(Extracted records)

● ● ●

(** Delivering twice to each of a list of calls that holds every pending
    call ends them all. *)
Lemma net_run_drain p ids :
  net_reachable p → (∀ id, is_Some (tasks p !! id) → id ∈ ids) →
  let q := net_run p (drain ids) in
  tasks q = ∅ ∧ (tasks p ≠ ∅ → isLoading (comp q) = false).
Proof.
  cbn zeta. revert p. induction ids as [|id ids IH]; intros p Hp Hids.
  - assert (tasks p = ∅); [|done]. apply map_empty. intros id.
    apply eq_None_not_Some. by intros ?%Hids%elem_of_nil.
  - rewrite drain_cons, !net_run_cons.
    destruct (tasks p !! id) as [t|] eqn:Hid.
    + destruct (deliver_twice p id t Hp Hid) as [Ht Hl].
      destruct (IH (net_step (net_step p (Delivers id)) (Delivers id)))
        as [Hend Hflag]; [by do 2 constructor|..].
      { intros id'. rewrite Ht. intros [t' [Hne Hid']%lookup_delete_Some].
        by destruct (proj1 (elem_of_cons _ _ _) (Hids id' (mk_is_Some _ _ Hid'))). }
      split; [done|]. intros _.
      destruct (decide
        (tasks (net_step (net_step p (Delivers id)) (Delivers id)) = ∅))
        as [Hlast|Hmore]; [by rewrite net_run_drain_empty|by apply Hflag].
    + rewrite !(net_step_Delivers_None p id) by done. apply IH; [done|].
      intros id' Hid'.
      destruct (proj1 (elem_of_cons _ _ _) (Hids id' Hid')) as [->|]; [|done].
      rewrite Hid in Hid'. by destruct Hid'.
Qed.

(** ** Main theorems *)

(** A run of the page against a server is a run of the page with the
    network as its environment: every page the closed system reaches is
    reachable in [Machine], so the invariants proved there hold of it. *)
Theorem net_reachable_inv_machine p : net_reachable p → reachable p ∧ inv p.
Proof.
  intros Hp%net_reachable_reachable. split; [done|]. by apply reachable_inv.
Qed.

(** C23: The console of the closed system, exactly: it is a merge of the
    lines of the calls.  Each call has logged its two opening lines
    ([Function Called: saveField], [Posted Data:]) and, when it is over,
    one more line after them, the one the answer of the server to its
    request makes it log: the parsed body on a 2xx status, the status
    otherwise, the error when the request fails or the body is no JSON
    text.  The console holds these lines and no others, those of each call
    in their order. *)
Theorem net_reachable_log p :
  net_reachable p →
  ∃ ds, requests p = saveField_request <$> ds ∧
    shuffle (call_lines ds p) (console p) ∧
    console p ≡ₚ (ds ≫= λ d, (saveField d).1.1) ++ logged p ∧
    ∀ id d, ds !! id = Some d →
      call_line d (logs p id) `sublist_of` console p.
Proof.
  intros Hp. destruct (net_reachable_inv p Hp) as [_ (ds & Hds & Hc)].
  destruct (reachable_inv p (net_reachable_reachable p Hp))
    as (_ & _ & _ & _ & [Hl _]).
  exists ds. split_and!; [done..| |].
  - rewrite (shuffle_Permutation _ _ Hc). apply call_lines_Permutation.
    by rewrite <-Hl, Hds, length_fmap.
  - intros id d Hd. apply (shuffle_sublist _ _ id _ Hc).
    unfold call_lines. by rewrite list_lookup_imap, Hd.
Qed.

(** C24: The closed system ends every call: from any page it reaches, two
    deliveries to each pending call, in the order of the identifiers,
    leave no call pending and the loading flag cleared. *)
Theorem net_calls_end p :
  net_reachable p →
  let q := net_run p (drain (map_to_list (tasks p)).*1) in
  tasks q = ∅ ∧ (tasks p ≠ ∅ → isLoading (comp q) = false).
Proof.
  intros Hp. apply net_run_drain; [done|]. intros id [t Hid].
  apply list_elem_of_fmap. exists (id, t). by rewrite elem_of_map_to_list.
Qed.

End network.

#[export] Hint Constructors net_reachable : form.

(** ** The echo endpoint *)

Section echo.
Context `{!JsonCodec}.

(** The endpoint answers a call of [saveField] with the data posted. *)
Lemma outcome_echo d :
  outcome echo (saveField_request d)
  = console_log [CText "Server Response:"; CJson (SaveData_json d)].
Proof.
  unfold outcome, echo. rewrite decide_True by done.
  cbn [rp_status rp_body]. change (Response_ok 200) with true.
  by rewrite saveField_body_parses.
Qed.

(** A line of the console against the echo endpoint. *)
Lemma net_reachable_echo_line p line :
  net_reachable echo p → line ∈ console p →
  ∃ d, line ∈ (saveField d).1.1 ∨
    line = console_log [CText "Server Response:"; CJson (SaveData_json d)] ∧
    saveField_request d ∈ requests p ∧ valid_data d.
Proof.
  intros Hp Hin. destruct (net_reachable_inv echo p Hp) as [_ Hc].
  destruct (reachable_inv p (net_reachable_reachable echo p Hp))
    as (_ & _ & _ & _ & Hr).
  destruct (log_console_inv echo p Hr Hc line Hin)
    as [[d Hd]|(rq & Hrq & ->)]; [exists d; by left|].
  destruct Hr as [_ Hr].
  rewrite Forall_forall in Hr. destruct (Hr rq Hrq) as (d & -> & Hv).
  exists d. right. by rewrite outcome_echo.
Qed.
(* ===== verification/Browser.v ===== *)
(** * Browser: the tab that shows the page

    File [Machine] takes the events of the page as given.  This file
    derives them: a user acts on the elements of the tree the component
    rendered ([View.FieldBuilderForm]), the browser looks up the function
    bound to the event and runs it, and the user can load the page again
    at any time, which mounts the component anew on the storage the last
    page left.

    A tab is live (a page, and the checked state of the checkbox of line
    156, which lives in the DOM because no hook holds it) or blank (the
    draft loader threw at mount and React removed the tree).  [tab_step]
    is one action of the user or of the network.

    The theorems: the steps of a live tab between two loads are exactly
    the steps of [Machine.step]; a page that loaded once loads every time,
    whatever the user did in between, so the invariants of [Machine] hold
    across loads; a page that came up blank stays blank; loading again
    forgets everything but the storage; the checkbox changes nothing.

    The tab is a model of what the browser and React do around the
    component, written from spec.md: focus, the activation of a control
    by a click on its label and the keyboard other than the Enter key
    are left out. *)

From S2P Require Import Prelude JsString JsonApi Json FieldService FormState.
From S2P Require Import JsonGrammar JsonComplete.
From S2P Require Import React Validate Handlers Dom View Effects Machine.
From S2P Require Import Lifecycle.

● ● ●

What the task asks
Without omitting anything, output the data verbatim.

Answer area
(** Delivering twice to each of a list of calls that holds every pending
    call ends them all. *)
Lemma net_run_drain p ids :
  net_reachable p → (∀ id, is_Some (tasks p !! id) → id ∈ ids) →
  let q := net_run p (drain ids) in
  tasks q = ∅ ∧ (tasks p ≠ ∅ → isLoading (comp q) = false).
Proof.
  cbn zeta. revert p. induction ids as [|id ids IH]; intros p Hp Hids.
  - assert (tasks p = ∅); [|done]. apply map_empty. intros id.
    apply eq_None_not_Some. by intros ?%Hids%elem_of_nil.
  - rewrite drain_cons, !net_run_cons.
    destruct (tasks p !! id) as [t|] eqn:Hid.
    + destruct (deliver_twice p id t Hp Hid) as [Ht Hl].
      destruct (IH (net_step (net_step p (Delivers id)) (Delivers id)))
        as [Hend Hflag]; [by do 2 constructor|..].
      { intros id'. rewrite Ht. intros [t' [Hne Hid']%lookup_delete_Some].
        by destruct (proj1 (elem_of_cons _ _ _) (Hids id' (mk_is_Some _ _ Hid'))). }
      split; [done|]. intros _.
      destruct (decide
        (tasks (net_step (net_step p (Delivers id)) (Delivers id)) = ∅))
        as [Hlast|Hmore]; [by rewrite net_run_drain_empty|by apply Hflag].
    + rewrite !(net_step_Delivers_None p id) by done. apply IH; [done|].
      intros id' Hid'.
      destruct (proj1 (elem_of_cons _ _ _) (Hids id' Hid')) as [->|]; [|done].
      rewrite Hid in Hid'. by destruct Hid'.
Qed.

(** ** Main theorems *)

(** A run of the page against a server is a run of the page with the
    network as its environment: every page the closed system reaches is
    reachable in [Machine], so the invariants proved there hold of it. *)
Theorem net_reachable_inv_machine p : net_reachable p → reachable p ∧ inv p.
Proof.
  intros Hp%net_reachable_reachable. split; [done|]. by apply reachable_inv.
Qed.

(** C23: The console of the closed system, exactly: it is a merge of the
    lines of the calls.  Each call has logged its two opening lines
    ([Function Called: saveField], [Posted Data:]) and, when it is over,
    one more line after them, the one the answer of the server to its
    request makes it log: the parsed body on a 2xx status, the status
    otherwise, the error when the request fails or the body is no JSON
    text.  The console holds these lines and no others, those of each call
    in their order. *)
Theorem net_reachable_log p :
  net_reachable p →
  ∃ ds, requests p = saveField_request <$> ds ∧
    shuffle (call_lines ds p) (console p) ∧
    console p ≡ₚ (ds ≫= λ d, (saveField d).1.1) ++ logged p ∧
    ∀ id d, ds !! id = Some d →
      call_line d (logs p id) `sublist_of` console p.
Proof.
  intros Hp. destruct (net_reachable_inv p Hp) as [_ (ds & Hds & Hc)].
  destruct (reachable_inv p (net_reachable_reachable p Hp))
    as (_ & _ & _ & _ & [Hl _]).
  exists ds. split_and!; [done..| |].
  - rewrite (shuffle_Permutation _ _ Hc). apply call_lines_Permutation.
    by rewrite <-Hl, Hds, length_fmap.
  - intros id d Hd. apply (shuffle_sublist _ _ id _ Hc).
    unfold call_lines. by rewrite list_lookup_imap, Hd.
Qed.

(** C24: The closed system ends every call: from any page it reaches, two
    deliveries to each pending call, in the order of the identifiers,
    leave no call pending and the loading flag cleared. *)
Theorem net_calls_end p :
  net_reachable p →
  let q := net_run p (drain (map_to_list (tasks p)).*1) in
  tasks q = ∅ ∧ (tasks p ≠ ∅ → isLoading (comp q) = false).
Proof.
  intros Hp. apply net_run_drain; [done|]. intros id [t Hid].
  apply list_elem_of_fmap. exists (id, t). by rewrite elem_of_map_to_list.
Qed.

End network.

#[export] Hint Constructors net_reachable : form.

(** ** The echo endpoint *)

Section echo.
Context `{!JsonCodec}.

(** The endpoint answers a call of [saveField] with the data posted. *)
Lemma outcome_echo d :
  outcome echo (saveField_request d)
  = console_log [CText "Server Response:"; CJson (SaveData_json d)].
Proof.
  unfold outcome, echo. rewrite decide_True by done.
  cbn [rp_status rp_body]. change (Response_ok 200) with true.
  by rewrite saveField_body_parses.
Qed.

(** A line of the console against the echo endpoint. *)
Lemma net_reachable_echo_line p line :
  net_reachable echo p → line ∈ console p →
  ∃ d, line ∈ (saveField d).1.1 ∨
    line = console_log [CText "Server Response:"; CJson (SaveData_json d)] ∧
    saveField_request d ∈ requests p ∧ valid_data d.
Proof.
  intros Hp Hin. destruct (net_reachable_inv echo p Hp) as [_ Hc].
  destruct (reachable_inv p (net_reachable_reachable echo p Hp))
    as (_ & _ & _ & _ & Hr).
  destruct (log_console_inv echo p Hr Hc line Hin)
    as [[d Hd]|(rq & Hrq & ->)]; [exists d; by left|].
  destruct Hr as [_ Hr].
  rewrite Forall_forall in Hr. destruct (Hr rq Hrq) as (d & -> & Hv).
  exists d. right. by rewrite outcome_echo.
Qed.
(* ===== verification/Browser.v ===== *)
(** * Browser: the tab that shows the page

    File [Machine] takes the events of the page as given.  This file
    derives them: a user acts on the elements of the tree the component
    rendered ([View.FieldBuilderForm]), the browser looks up the function
    bound to the event and runs it, and the user can load the page again
    at any time, which mounts the component anew on the storage the last
    page left.

    A tab is live (a page, and the checked state of the checkbox of line
    156, which lives in the DOM because no hook holds it) or blank (the
    draft loader threw at mount and React removed the tree).  [tab_step]
    is one action of the user or of the network.

    The theorems: the steps of a live tab between two loads are exactly
    the steps of [Machine.step]; a page that loaded once loads every time,
    whatever the user did in between, so the invariants of [Machine] hold
    across loads; a page that came up blank stays blank; loading again
    forgets everything but the storage; the checkbox changes nothing.

    The tab is a model of what the browser and React do around the
    component, written from spec.md: focus, the activation of a control
    by a click on its label and the keyboard other than the Enter key
    are left out. *)

From S2P Require Import Prelude JsString JsonApi Json FieldService FormState.
From S2P Require Import JsonGrammar JsonComplete.
From S2P Require Import React Validate Handlers Dom View Effects Machine.
From S2P Require Import Lifecycle.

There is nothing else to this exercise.